Dutzende Jugendliche, die sich am Dienstagvormittag vor dem Gebäude des russischen Parlaments versammeln, sehen kräftig und aggressiv aus. Einige von ihnen tragen Masken, Uniform in Tarnfarben und schwere Stiefel. Das Ziel ihres Hasses ist eine kleine Gruppe von Aktivisten für Rechte von Schwulen und Lesben.

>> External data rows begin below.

(** * RideKeeper: risk-driven outreach orchestrator

    A shallow embedding of the backend services of the RideKeeper
    repository (risk scoring, confidence-weighted adjustment, intent
    resolution, outreach dispatch, ride lifecycle and the scheduler
    sweeps), together with the properties its specification states.

    Conventions of the embedding:
    - Prisma tables are finite maps from the row id to the row
      ([gmap string _]); the append-only message log is a list, newest
      first, every row carrying its [createdAt].
    - integer-valued scores are [Z]; distances, costs and parser
      confidences, which the code only compares, are rationals ([Q]);
      the numbers of the adjustment layer, which come out of
      [JSON.parse] and are clamped, added and rounded, are JavaScript
      numbers ([JSNumber]: the doubles as rationals, the infinities and
      NaN), and their sums are rounded to doubles.
    - [io.emit] appends to an event log; outbound transport and the
      inference providers are oracles passed as section variables, and
      every call to them is recorded in a trace.
    - an operation runs at the instant [now] (milliseconds), the time
      its rows are stamped with; an identifier the code builds from a
      later [Date.now()] of the same operation is built from
      [showTime now], an oracle that stands for that later reading in
      print and is not assumed to print [now]. *)

From Stdlib Require Import ZArith QArith Qround Qminmax Qabs Qpower Lqa Lia Bool Ascii String List.
From stdpp Require Import base option list strings gmap fin_maps.

Local Open Scope string_scope.
Local Open Scope Z_scope.
Local Open Scope list_scope.

(** ** JavaScript helpers *)

(** Truthiness of a [string | null] value: [null] and [''] are falsy. *)
Definition truthy (s : option string) : bool :=
  match s with
  | Some s => negb (String.eqb s "")
  | None => false
  end.

(** [a || b] on [string | null | undefined] operands. *)
Definition or_else (a b : option string) : option string :=
  if truthy a then a else b.

(** [Math.round]: the nearest integer, halves rounded up. *)
Definition Math_round (q : Q) : Z := Qfloor (q + (1 # 2)).

(** ** JavaScript numbers *)

(** A JavaScript number: a finite value, an infinity or NaN. The finite
    values are the doubles, as rationals; the arithmetic below rounds
    its results to doubles. *)
Inductive JSNumber := Num (q : Q) | PosInfinity | NegInfinity | NaN.
Coercion Num : Q >-> JSNumber.
Coercion inject_Z : Z >-> Q.

(** [x <= y]; a comparison with NaN is false. *)
Definition JS_le (x y : JSNumber) : bool :=
  match x, y with
  | NaN, _ | _, NaN => false
  | Num a, Num b => Qle_bool a b
  | NegInfinity, _ | _, PosInfinity => true
  | _, _ => false
  end.

(** [x < y] *)
Definition JS_lt (x y : JSNumber) : bool :=
  match x, y with
  | NaN, _ | _, NaN => false
  | Num a, Num b => negb (Qle_bool b a)
  | PosInfinity, _ | _, NegInfinity => false
  | _, _ => true
  end.

(** [Math.min] and [Math.max] of two numbers: NaN when either is. *)
Definition Math_min (x y : JSNumber) : JSNumber :=
  match x, y with
  | NaN, _ | _, NaN => NaN
  | _, _ => if JS_le x y then x else y
  end.

Definition Math_max (x y : JSNumber) : JSNumber :=
  match x, y with
  | NaN, _ | _, NaN => NaN
  | _, _ => if JS_le x y then y else x
  end.

(** [Math.max(lo, Math.min(hi, x))] *)
Definition clamp (lo hi : Q) (x : JSNumber) : JSNumber :=
  Math_max lo (Math_min hi x).

(** The exponent of the binade of a positive rational: the [e] with
    [2^e <= a < 2^(e+1)]. *)
Definition ilog2 (a : Q) : Z :=
  let k := Z.log2 (Qnum a) - Z.log2 (Z.pos (Qden a)) in
  if Qle_bool (2 ^ k) a then k else k - 1.

(** Rounding to the nearest integer, ties to the even one. *)
Definition roundHalfEven (y : Q) : Z :=
  let f := Qfloor y in
  match (y - inject_Z f ?= 1 # 2)%Q with
  | Lt => f
  | Gt => f + 1
  | Eq => if Z.even f then f else f + 1
  end.

(** The double nearest to a rational (IEEE 754 binary64, round to
    nearest, ties to even): 53 significant bits, exponents from -1022
    (below which the spacing stays [2^-1074]) to 1023, beyond which
    the result is an infinity. *)
Definition roundDouble (x : Q) : JSNumber :=
  if Qeq_bool x 0 then Num 0
  else
    let a := Qabs x in
    let e := Z.max (ilog2 a) (-1022) in
    let ulp := (2 ^ (e - 52))%Q in
    let r := (inject_Z (roundHalfEven (a / ulp)) * ulp)%Q in
    if Qle_bool (2 ^ 1024) r
    then if Qle_bool 0 x then PosInfinity else NegInfinity
    else Num (if Qle_bool 0 x then r else - r).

An diesem Tag diskutiert die Staatsduma über das Gesetz, das "Schwulenpropaganda" verbieten soll. Die Gegner des Gesetzes wollen mit einem "Tag der Küsse" gegen Homophobie protestieren. Sie werden von radikalen Orthodoxen sofort angegriffen und mit faulen Eiern beworfen. Der Streit zwischen den beiden Lagern geht los "Russland ist ein weltlicher Staat", ruft einer. "Nein, Russland ist ein christlich-orthodoxer Staat", schreit sein Gegner.

Die Polizei mischt sich lange nicht ein, dann fängt sie an, die LGBT-Aktivisten festzunehmen. "Sodomisten raus aus Russland!", "Erwürge den Schwulen, wie der heilige Georg den Drachen", ruft die Menschenmenge. Als der Polizeibus mit den festgenommenen Aktivisten wegfährt, beginnen die aggressiven Jugendlichen eine regelrechte Jagd auf die verbliebenen Schwulen.